Stored entries:
-*-*-

(** a loop whose body can only return its accumulator returns the initial
    one *)
Lemma for_in_keeps {A S} (l : list A) (body : A -> S -> M W S) :
  (forall x acc s a s1 t1, body x acc s = (Return a, s1, t1) -> a = acc) ->
  forall acc s a s1 t1,
    for_in l acc body s = (Return a, s1, t1) -> a = acc.
Proof.
  intros Hb. induction l as [|x l IH]; intros acc s a s1 t1; simpl.
  - unfold ret. intros H. now injection H as <- _ _.
  - intros H. apply bind_Return_inv in H as (a' & s' & t' & t2 & H1 & H2).
    apply Hb in H1. subst a'. now apply IH in H2.
Qed.

(** the branch of [_setup_loopbacks] that would list the missing addresses
    and raise is never taken: [missing] is empty whenever the second loop
    returns *)
Lemma setup_loopbacks_never_lists : avoids missing_address _setup_loopbacks.
Proof.
  unfold _setup_loopbacks, missing_address.
  unfold _loopbacks, _loopback_interfaces, _mkiface, _add_ip_addr,
    _platform, Platform_add_ip_addr, lookup_a, stderr_write,
    stderr_flush, call.
  do 5 (apply avoids_bind; [solve [repeat avoid_step] | intros ?]).
  apply (avoids_bind_post _ (fun missing : list string => missing = [])).
  - repeat avoid_step.
  - intros s l s1 t1. apply for_in_keeps. clear.
    intros x acc s r s1 t1 H.
    apply bind_Return_inv in H as (iface & s2 & t2 & t3 & _ & H).
    apply bind_Return_inv in H as (c & s3 & t4 & t5 & _ & H).
    cbv zeta in H.
    destruct (negb (Py.pair_in (iface, _mkaddr c x) _)).
    + apply bind_Return_inv in H as (u & s4 & t6 & t7 & _ & H).
      apply bind_Return_inv in H as (a0 & s5 & t8 & t9 & H & _).
      discriminate.
    + unfold ret in H. now injection H as <- _ _.
  - intros missing ->. apply avoids_ret.
Qed.

(** ** Termination of the polling loop *)

Lemma run__inspect p (s : St W) :
  exists t, _inspect p s = (Return (seen_cmdline p), s, t).
Proof.
  unfold _inspect, seen_cmdline.
  destruct (String.eqb (pname p) "java"); [|now exists []].
  destruct (pcmdline p); [now exists [] | eexists; reflexivity].
Qed.

Lemma run_finder_loop c (ps : list Process) : forall acc (s : St W),
  self s = c ->
  exists t,
    for_in (W:=W) ps acc (fun p found =>
      bind (_inspect p) (fun cmdline =>
      bind get_self (fun c =>
      if _cmdline_matches c cmdline then ret (found ++ [p])%list
      else ret found))) s =
    (Return (acc ++ matching c ps)%list, s, t).
Proof.
  induction ps as [|p ps IH]; intros acc s Hc; cbn [for_in].
  - exists []. unfold ret, matching. simpl. now rewrite app_nil_r.
  - destruct (run__inspect p s) as [t1 E1].
    destruct (IH (if _cmdline_matches c (seen_cmdline p)
                  then (acc ++ [p])%list else acc) s Hc) as [t2 E2].
    exists (t1 ++ t2)%list.
    rewrite (run_bind _ _ s
               (if _cmdline_matches c (seen_cmdline p)
                then (acc ++ [p])%list else acc) s t1).
    + cbv beta. rewrite E2. unfold outcome_of, state_of, trace_of, matching.
      cbn [fst snd filter].
      destruct (_cmdline_matches c (seen_cmdline p));
        rewrite <- ?app_assoc; reflexivity.
    + rewrite (run_bind _ _ _ _ _ _ E1). cbv beta.
      rewrite (run_bind_silent get_self _ s (self s) s eq_refl), Hc.
      destruct (_cmdline_matches c (seen_cmdline p));
        unfold ret, outcome_of, state_of, trace_of; cbn [fst snd];
        now rewrite app_nil_r.
Qed.

(** [_cassandra_processes] is a query: it returns the matching processes of
    the table and leaves the state alone *)
Lemma run__cassandra_processes (s : St W) :
  exists t,
    _cassandra_processes s =
    (Return (matching (self s) (process_iter (host s))), s, t).
Proof.
  unfold _cassandra_processes.
  rewrite (run_bind_silent get_host _ s (host s) s eq_refl).
  destruct (run_finder_loop (self s) (process_iter (host s)) [] s eq_refl)
    as [t E].
  exists t. exact E.
Qed.

(** once the matching processes are gone after [k] sleeps, any fuel above
    [k] lets the loop return *)
Lemma _wait_gone_returns k : forall (s : St W) fuel,
  matching (self s) (process_iter (host (after_sleeps k s))) = [] ->
  (k < fuel)%nat ->
  outcome_of (_wait_gone fuel s) = Return tt.
Proof.
  induction k as [|k IH]; intros s fuel Hg Hf;
    (destruct fuel as [|fuel]; [lia|]); cbn [_wait_gone];
    destruct (run__cassandra_processes s) as [t E];
    rewrite (run_bind _ _ _ _ _ _ E); cbv beta.
  - simpl in Hg. rewrite Hg. reflexivity.
  - destruct (matching (self s) (process_iter (host s))) as [|q qs];
      [reflexivity|].
    change (0 <? Z.of_nat (List.length (q :: qs))) with true. cbv iota.
    unfold outcome_of at 1. cbn [fst].
    rewrite (run_bind _ _ s tt (after_sleeps 1 s) [Sleep] eq_refl).
    unfold outcome_of at 1. cbn [fst].
    apply IH; [|lia].
    unfold after_sleeps in *. cbn [self host] in *.
    rewrite Nat.iter_succ_r in Hg. exact Hg.
Qed.

Lemma bind_ends {A B} (m : M W A) (f : A -> M W B) s :
  outcome_of (m s) <> OutOfFuel ->
  (forall a, halts (f a)) ->
  outcome_of (bind m f s) <> OutOfFuel.
Proof.
  intros Hm Hf. unfold bind. destruct (m s) as [[o s1] t1].
  unfold outcome_of in *; simpl in *.
  destruct o; try discriminate; [|contradiction].
  specialize (Hf a s1). destruct (f a s1) as [[o2 s2] t2]. exact Hf.
Qed.

Lemma try_finally_ends {A} (body : M W A) (fin : M W unit) s :
  outcome_of (body s) <> OutOfFuel ->
  halts fin ->
  outcome_of (try_finally body fin s) <> OutOfFuel.
Proof.
  intros Hb Hf. unfold try_finally. destruct (body s) as [[o s1] t1].
  specialize (Hf s1). unfold outcome_of in *; simpl in *.
  destruct o; try contradiction;
    destruct (fin s1) as [[o2 s2] t2]; simpl in *;
    destruct o2; simpl; (discriminate || contradiction).
Qed.

(** [teardown] ends, with enough fuel, on a host where the processes of the
    cluster are gone within [k] sleeps of its removal *)
Lemma teardown_returns_with_fuel k fuel (s : St W) :
  (k < fuel)%nat ->
  let removed :=
    {| self := self s;
       host := snd (subprocess_call ("ccm remove " ++ name (self s)) (host s)) |} in
  matching (self s) (process_iter (host (after_sleeps k removed))) = [] ->
  outcome_of (teardown fuel s) <> OutOfFuel.
Proof.
  intros Hf removed Hg. unfold teardown.
  rewrite (run_bind_silent get_self _ s (self s) s eq_refl).
  destruct (negb (initialized (self s))); [discriminate|].
  assert (Hr : outcome_of (_remove_cluster fuel s) <> OutOfFuel).
  { unfold _remove_cluster.
    rewrite (run_bind_silent get_self _ s (self s) s eq_refl).
    unfold call, on_host, bind at 1.
    destruct (subprocess_call ("ccm remove " ++ name (self s)) (host s))
      as [rc w] eqn:Ec.
    destruct (negb (rc =? 0)); [discriminate|].
    pose proof (_wait_gone_returns k {| self := self s; host := w |} fuel) as Hw.
    subst removed. cbn [snd] in Hg. specialize (Hw Hg Hf).
    destruct (_wait_gone fuel {| self := self s; host := w |}) as [[o s1] t1].
    unfold outcome_of in *; cbn [fst] in *. rewrite Hw. discriminate. }
  apply bind_ends; [|intros u; apply halts_ret].
  apply try_finally_ends.
  - apply bind_ends; [exact Hr|].
    intros u. repeat (frame_step; auto with frames).
  - repeat (frame_step; auto with frames). apply halts__check_state.
Qed.

(** * Further properties of the controller *)

Lemma run_bind_raise {A B} (m : M W A) (f : A -> M W B) s e s1 t1 :
  m s = (Raise e, s1, t1) -> bind m f s = (Raise e, s1, t1).
Proof. intros E. unfold bind. now rewrite E. Qed.

Lemma run_bind_exit {A B} (m : M W A) (f : A -> M W B) s code s1 t1 :
  m s = (PytestExit code, s1, t1) -> bind m f s = (PytestExit code, s1, t1).
Proof. intros E. unfold bind. now rewrite E. Qed.

(** ** Node addresses are distinct *)

Lemma _mkaddr_inj c x y : _mkaddr c x = _mkaddr c y -> x = y.
Proof.
  unfold _mkaddr. intros H. apply append_inv_head, str_of_int_inj in H. lia.
Qed.

(** X1. The host list of [hosts_cfg] has [nodes] entries (none for a node
    count of zero or less) and no address occurs in it twice. *)
Theorem hosts_distinct (c : CCMCluster) :
  NoDup (hosts c) /\ List.length (hosts c) = Z.to_nat (nodes c).
Proof.
  unfold hosts. split.
  - apply Injective_map_NoDup; [|apply range_NoDup].
    intros x y. apply _mkaddr_inj.
  - now rewrite length_map, range_length.
Qed.

(** ** The empty cluster name *)

Lemma find_empty s : Py.find s EmptyString = 0.
Proof. unfold Py.find. destruct s; reflexivity. Qed.

(** X2. A cluster whose name is empty (the default of [CCMCluster()])
    matches every command line that holds the daemon's main class: the
    name test of [_cmdline_matches] filters nothing. *)
Theorem empty_name_matches_every_daemon (c : CCMCluster) (cmdline : list string) :
  name c = EmptyString ->
  _cmdline_matches c cmdline = Py.str_in CassandraDaemon cmdline.
Proof.
  intros Hn. unfold _cmdline_matches.
  destruct (Py.str_in CassandraDaemon cmdline) eqn:E; [|reflexivity].
  destruct cmdline as [|arg rest]; [discriminate|].
  simpl. now rewrite Hn, find_empty.
Qed.

(** ** Interface discovery *)

Lemma run_filter_loop prefix (l : list string) : forall acc (s : St W),
  for_in l acc (fun iface ifaces =>
    if Py.startswith iface prefix then ret (ifaces ++ [iface])%list
    else ret ifaces) s =
  (Return (acc ++ filter (fun iface => Py.startswith iface prefix) l)%list,
   s, []).
Proof.
  induction l as [|i l IH]; intros acc s; cbn [for_in filter].
  - unfold ret. now rewrite app_nil_r.
  - destruct (Py.startswith i prefix).
    + rewrite (run_bind_silent _ _ s (acc ++ [i])%list s eq_refl), IH.
      now rewrite <- app_assoc.
    + rewrite (run_bind_silent _ _ s acc s eq_refl). apply IH.
Qed.

Lemma run__loopback_interfaces prefix (s : St W) :
  _loopback_interfaces prefix s =
  (Return (filter (fun iface => Py.startswith iface prefix)
             (netifaces_interfaces (host s))), s, []).
Proof.
  unfold _loopback_interfaces.
  rewrite (run_bind_silent get_host _ s (host s) s eq_refl).
  apply (run_filter_loop prefix _ []).
Qed.

Lemma run_addr_loop (iface : string) (l : list string) : forall acc (s : St W),
  for_in l acc (fun b addrs => ret (addrs ++ [(iface, b)])%list) s =
  (Return (acc ++ map (pair iface) l)%list, s, []).
Proof.
  induction l as [|b l IH]; intros acc s; cbn [for_in map].
  - unfold ret. now rewrite app_nil_r.
  - rewrite (run_bind_silent _ _ s (acc ++ [(iface, b)])%list s eq_refl), IH.
    now rewrite <- app_assoc.
Qed.

Lemma run_pairs_loop (l : list string) : forall acc (s : St W),
  for_in l acc (fun iface addrs =>
    bind get_host (fun w =>
    match netifaces_inet w iface with
    | None => raise (KeyError "AF_INET")
    | Some netaddrs =>
        for_in netaddrs addrs
          (fun b addrs => ret (addrs ++ [(iface, b)])%list)
    end)) s =
  match bound_pairs (netifaces_inet (host s)) l with
  | Some pairs => (Return (acc ++ pairs)%list, s, [])
  | None => (Raise (KeyError "AF_INET"), s, [])
  end.
Proof.
  induction l as [|i l IH]; intros acc s; cbn [for_in bound_pairs].
  - unfold ret. now rewrite app_nil_r.
  - destruct (netifaces_inet (host s) i) as [netaddrs|] eqn:E.
    + rewrite (run_bind_silent _ _ s (acc ++ map (pair i) netaddrs)%list s).
      * rewrite IH.
        destruct (bound_pairs (netifaces_inet (host s)) l);
          [now rewrite <- app_assoc | reflexivity].
      * rewrite (run_bind_silent get_host _ s (host s) s eq_refl), E.
        apply run_addr_loop.
    + unfold bind at 1.
      rewrite (run_bind_silent get_host _ s (host s) s eq_refl), E.
      reflexivity.
Qed.

Lemma run__loopbacks_pairs (s : St W) :
  _loopbacks s =
  match bound_pairs (netifaces_inet (host s)) (lo_interfaces (host s)) with
  | Some pairs => (Return pairs, s, [])
  | None => (Raise (KeyError "AF_INET"), s, [])
  end.
Proof.
  unfold _loopbacks.
  rewrite (run_bind_silent _ _ _ _ _ (run__loopback_interfaces "lo" s)).
  apply (run_pairs_loop _ []).
Qed.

-*-*-

> **Task goal**: From the data above, reproduce word for word the lines running from the line with "- intros H." to the line with "do 5 (apply", ends included.

> **Exercise output**:
  - intros H. apply bind_Return_inv in H as (a' & s' & t' & t2 & H1 & H2).
    apply Hb in H1. subst a'. now apply IH in H2.
Qed.

(** the branch of [_setup_loopbacks] that would list the missing addresses
    and raise is never taken: [missing] is empty whenever the second loop
    returns *)
Lemma setup_loopbacks_never_lists : avoids missing_address _setup_loopbacks.
Proof.
  unfold _setup_loopbacks, missing_address.
  unfold _loopbacks, _loopback_interfaces, _mkiface, _add_ip_addr,
    _platform, Platform_add_ip_addr, lookup_a, stderr_write,
    stderr_flush, call.
  do 5 (apply avoids_bind; [solve [repeat avoid_step] | intros ?]).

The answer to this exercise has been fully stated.